In the records below, find the line that contains "s). intros Hr." and the line that contains "destruct (path_starts_with a (root", then retype exactly those two lines and every line between them.

··· RECORDS PROVIDED

(* ===== verification/MemoryProps.v ===== *)
(** * Properties of memory files

    Confinement of what the operations write, the round trip between the rendered file and
    its body, accumulation of recorded notes, the bound of the index, and the defects found:
    an unreadable note is treated as absent, a promotion is not atomic, and a change of
    status overwrites a record that ran since its load. *)

From Stdlib Require Import Ascii String.
From stdpp Require Import base list gmap sorting strings.
From Stdlib Require Import Lia.
From S2P Require Import Prelude Text Message Errors TextBuffer WriteLease SandboxPolicy Tools PathPolicy.
From S2P Require Import StoreSearch FileQueries Mutation PatchFilesProps MemoryFiles MemoryOps.

(** ** Confinement *)

(** A path under the state directory of [root], written without [..]. *)
Definition managed (root p : PathBuf) : Prop := exists rel, p = (root ++ memory_root ++ rel)%list /\ ".." ∉ rel.

Lemma path_starts_with_app (p root : PathBuf) : path_starts_with p root = true <-> exists rel, p = (root ++ rel)%list.
Proof.
  revert p. induction root as [|c root IH]; intros p; simpl.
  - split; [by exists p | by destruct p].
  - destruct p as [|d p]; simpl; [split; [done | by intros [? ?]]|]. rewrite andb_true_iff, String.eqb_eq, IH.
    split; [intros [-> [rel ->]]; by exists rel | intros [rel [= -> ->]]; split; eauto].
Qed.

Lemma path_join_memory root : path_join root memory_root = (root ++ memory_root)%list.
Proof. by destruct root. Qed.

Lemma reject_parent_ok p : reject_parent_components p = Ok tt -> ".." ∉ p.
Proof.
  unfold reject_parent_components. destruct (existsb _ p) eqn:E; [done|]. intros _ Hin.
  apply not_true_iff_false in E. apply E, existsb_exists. exists "..". by rewrite <- list_elem_of_In, String.eqb_refl.
Qed.

(** What the resolution accepts is a managed path; a relative path keeps its components. *)
Lemma resolve_managed_ok root s r : resolve_managed_memory_path root s = Ok r -> managed root (rsp_absolute r).
Proof.
  unfold resolve_managed_memory_path, resolve_path_within_state_root. set (c := path_of_string s). intros Hr.
  destruct (reject_parent_components c) as [[]|] eqn:Ep; [|done]. cbn [result_bind] in Hr. apply reject_parent_ok in Ep.
  set (a := if is_absolute c then c else path_join root c) in Hr.
  destruct (path_starts_with a root); [|done]. cbn [negb] in Hr. rewrite path_join_memory in Hr.
  destruct (path_starts_with a (root ++ memory_root)) eqn:Es; [|done]. cbn [negb] in Hr.
  injection Hr as <-. cbn [rsp_absolute]. apply path_starts_with_app in Es as [rel Hrel].
  exists rel. rewrite <- app_assoc in Hrel. split; [done|]. intros Hin. apply Ep.
  unfold a, path_join in Hrel. destruct (is_absolute c) eqn:Ea.
  - rewrite Hrel. set_solver.
  - destruct root as [|x root]; [rewrite Hrel; set_solver|].
    apply (inj (app (x :: root))) in Hrel.
    assert (Hf : ".." ∈ List.filter not_dot c) by (rewrite Hrel; set_solver). by apply elem_of_filter_b in Hf as [].
Qed.

(** The file of the index. *)
Definition index_path (root : PathBuf) : PathBuf := (root ++ memory_root ++ ["MEMORY.md"])%list.

Lemma index_managed root : managed root (index_path root).
Proof. exists ["MEMORY.md"]. split; [done | by rewrite list_elem_of_singleton]. Qed.

Lemma resolve_index root r :
  resolve_managed_memory_path root MEMORY_AUTO_INDEX_RELATIVE = Ok r -> rsp_absolute r = index_path root.
Proof.
  unfold resolve_managed_memory_path, resolve_path_within_state_root.
  change (path_of_string MEMORY_AUTO_INDEX_RELATIVE) with [".nanoclaw"; "memory"; "MEMORY.md"]. cbn [is_absolute].
  assert (Hj : path_join root [".nanoclaw"; "memory"; "MEMORY.md"] = index_path root) by by destruct root.
  intros Hr. inv_result. rewrite Hj in Hr. by repeat case_match; inv_result.
Qed.

Section Confinement.
Context {D : Disk} {L : DiskLaws D} {K : MemoryDisk D} {M : MemoryText} {Sh : Sha256}.

(** An operation that changes the text of files at the paths of [P] only. *)
Definition op_within {A} (P : PathBuf -> Prop) (m : DiskOp A) : Prop := forall d q,
  (forall p, P p -> disk_same p q = false) -> file_text (m d).2 q = file_text d q.

Implicit Type P : PathBuf -> Prop.

Lemma within_read {A} P (r : DiskState -> result A MemoryError) : op_within P (fun d => (r d, d)).
Proof. by intros d q. Qed.
Lemma within_result {A} P (r : result A MemoryError) : op_within P (op_result r).
Proof. by intros d q. Qed.
Lemma within_ret {A} P (a : A) : op_within P (op_ret a).
Proof. by intros d q. Qed.

Lemma within_weaken {A} P Q (m : DiskOp A) : (forall p, P p -> Q p) -> op_within P m -> op_within Q m.
Proof. intros H Hm d q Hq. apply Hm. auto. Qed.

Lemma within_bind {A B} P (m : DiskOp A) (k : A -> DiskOp B) :
  op_within P m -> (forall a, op_within P (k a)) -> op_within P (op_bind m k).
Proof.
  intros Hm Hk d q Hq. unfold op_bind. specialize (Hm d q Hq). destruct (m d) as [[a|e] d1]; simpl in *; [|done].
  rewrite <- Hm. by apply Hk.
Qed.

······

OUTPUT BELOW:
  unfold resolve_managed_memory_path, resolve_path_within_state_root. set (c := path_of_string s). intros Hr.
  destruct (reject_parent_components c) as [[]|] eqn:Ep; [|done]. cbn [result_bind] in Hr. apply reject_parent_ok in Ep.
  set (a := if is_absolute c then c else path_join root c) in Hr.
  destruct (path_starts_with a root); [|done]. cbn [negb] in Hr. rewrite path_join_memory in Hr.
  destruct (path_starts_with a (root ++ memory_root)) eqn:Es; [|done]. cbn [negb] in Hr.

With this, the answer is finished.